Stored data:
(** A call that changes the temporary file only. *)
Lemma wp_world_temp {A} (f : sys → A * sys) t k tw (Q : result A → TransactionWorld → Prop) :
  in_transaction t k tw →
  (∀ a s, f (os tw.2) = (a, s) → delete tmp (contents s) = delete tmp (contents (os tw.2)) ∧
     ∀ tw', in_transaction t k tw' → os tw'.2 = s → Q (Ok a) tw') →
  wp (in_world (on_os f)) Q tw.
Proof.
  intros (Ht & Hl & Hc) HQ. apply wp_in_world, wp_on_os. intros a s E. destruct (HQ a s E) as [Hd HQ'].
  apply HQ'; [|done]. split_and!; [done|done|]. cbn. congruence.
Qed.

(** A question in a transaction. *)
Lemma wp_world_asks {A} (m : M FileWorld A) t k tw (Q : result A → TransactionWorld → Prop) :
  keeps_files m → total m → in_transaction t k tw →
  (∀ a tw', in_transaction t k tw' → contents (os tw'.2) = contents (os tw.2) → Q (Ok a) tw') →
  wp (in_world m) Q tw.
Proof.
  intros Hm Htot (Ht & Hl & Hc) HQ. apply wp_in_world, wp_asks; [done|done|]. intros a w' Hc' Hl'. apply HQ; [|done].
  split_and!; [done|..]; cbn; congruence.
Qed.

(** The state after starting to write. *)
Definition begun (r : result unit) (tw : TransactionWorld) : Prop :=
  match r with
  | Ok _ => in_transaction (tx true false) locked tw
  | Err _ => in_transaction (tx false false) unlocked tw
  end.

Lemma BeginWriteTransaction_spec tw :
  in_transaction (tx false false) unlocked tw → wp BeginWriteTransaction begun tw.
Proof.
  intros Htw. unfold BeginWriteTransaction. apply wp_bind, wp_this. rewrite (proj1 Htw).
  cbn [isOpenTransaction_]. apply wp_bind, (wp_change_lock _ _ _ _ _ Htw eq_refl).
  intros tw1 Htw1 _. apply wp_bind, (wp_set_open _ _ _ _ _ Htw1). intros tw2 Htw2 _. cbv zeta. cbn in Htw2.
  assert (Habandon : ∀ e tw, in_transaction (tx true false) locked tw →
    wp (_ ← set_open false; _ ← UnLockWrite; merr e : M TransactionWorld unit) begun tw).
  { clear -posixlaws. intros e tw Htw. apply wp_bind, (wp_set_open _ _ _ _ _ Htw). intros tw' Htw' _.
    apply wp_bind, (wp_change_lock _ _ _ _ _ Htw' eq_refl). intros tw'' Htw'' _. by apply wp_err. }
  apply wp_bind. eapply wp_world_asks; [apply IsExistDir_keeps|apply IsExistDir_total|exact Htw2|].
  intros isDir tw3 Htw3 _.
  apply wp_bind. eapply (wp_conseq _ (λ r tw, ∃ r', r = Ok r' ∧ in_transaction (tx true false) locked tw)).
  { destruct isDir; [by apply wp_ret; eexists|]. apply wp_try.
    eapply wp_world_keeps; [apply CreateDir_keeps|exact Htw3|]. intros r tw' Htw' _. by eexists. }
  intros r tw4 ([[]|e] & -> & Htw4); [|by apply Habandon].
  apply wp_bind. eapply wp_world_temp; [exact Htw4|]. intros [e|[]] s E.
  - rewrite (open_write_failed _ _ _ _ E). split; [done|]. intros tw' Htw' _. by apply Habandon.
  - destruct (open_write_ok _ _ _ E) as [-> _]. rewrite delete_insert_eq. split; [done|]. intros tw' Htw' _.
    by apply wp_ret.
Qed.
Lemma wp_to_result {S A} (r : result A) (Q : result A → S → Prop) s : Q r s → wp (to_result r) Q s.
Proof. done. Qed.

▶ Work instruction
Exactly as written, reproduce the lines of the data above from the first line through the line where "apply wp_bind. eapply wp_world_asks;" appears.

▶ Answer box
(** A call that changes the temporary file only. *)
Lemma wp_world_temp {A} (f : sys → A * sys) t k tw (Q : result A → TransactionWorld → Prop) :
  in_transaction t k tw →
  (∀ a s, f (os tw.2) = (a, s) → delete tmp (contents s) = delete tmp (contents (os tw.2)) ∧
     ∀ tw', in_transaction t k tw' → os tw'.2 = s → Q (Ok a) tw') →
  wp (in_world (on_os f)) Q tw.
Proof.
  intros (Ht & Hl & Hc) HQ. apply wp_in_world, wp_on_os. intros a s E. destruct (HQ a s E) as [Hd HQ'].
  apply HQ'; [|done]. split_and!; [done|done|]. cbn. congruence.
Qed.

(** A question in a transaction. *)
Lemma wp_world_asks {A} (m : M FileWorld A) t k tw (Q : result A → TransactionWorld → Prop) :
  keeps_files m → total m → in_transaction t k tw →
  (∀ a tw', in_transaction t k tw' → contents (os tw'.2) = contents (os tw.2) → Q (Ok a) tw') →
  wp (in_world m) Q tw.
Proof.
  intros Hm Htot (Ht & Hl & Hc) HQ. apply wp_in_world, wp_asks; [done|done|]. intros a w' Hc' Hl'. apply HQ; [|done].
  split_and!; [done|..]; cbn; congruence.
Qed.

(** The state after starting to write. *)
Definition begun (r : result unit) (tw : TransactionWorld) : Prop :=
  match r with
  | Ok _ => in_transaction (tx true false) locked tw
  | Err _ => in_transaction (tx false false) unlocked tw
  end.

Lemma BeginWriteTransaction_spec tw :
  in_transaction (tx false false) unlocked tw → wp BeginWriteTransaction begun tw.
Proof.
  intros Htw. unfold BeginWriteTransaction. apply wp_bind, wp_this. rewrite (proj1 Htw).
  cbn [isOpenTransaction_]. apply wp_bind, (wp_change_lock _ _ _ _ _ Htw eq_refl).
  intros tw1 Htw1 _. apply wp_bind, (wp_set_open _ _ _ _ _ Htw1). intros tw2 Htw2 _. cbv zeta. cbn in Htw2.
  assert (Habandon : ∀ e tw, in_transaction (tx true false) locked tw →
    wp (_ ← set_open false; _ ← UnLockWrite; merr e : M TransactionWorld unit) begun tw).
  { clear -posixlaws. intros e tw Htw. apply wp_bind, (wp_set_open _ _ _ _ _ Htw). intros tw' Htw' _.
    apply wp_bind, (wp_change_lock _ _ _ _ _ Htw' eq_refl). intros tw'' Htw'' _. by apply wp_err. }
  apply wp_bind. eapply wp_world_asks; [apply IsExistDir_keeps|apply IsExistDir_total|exact Htw2|].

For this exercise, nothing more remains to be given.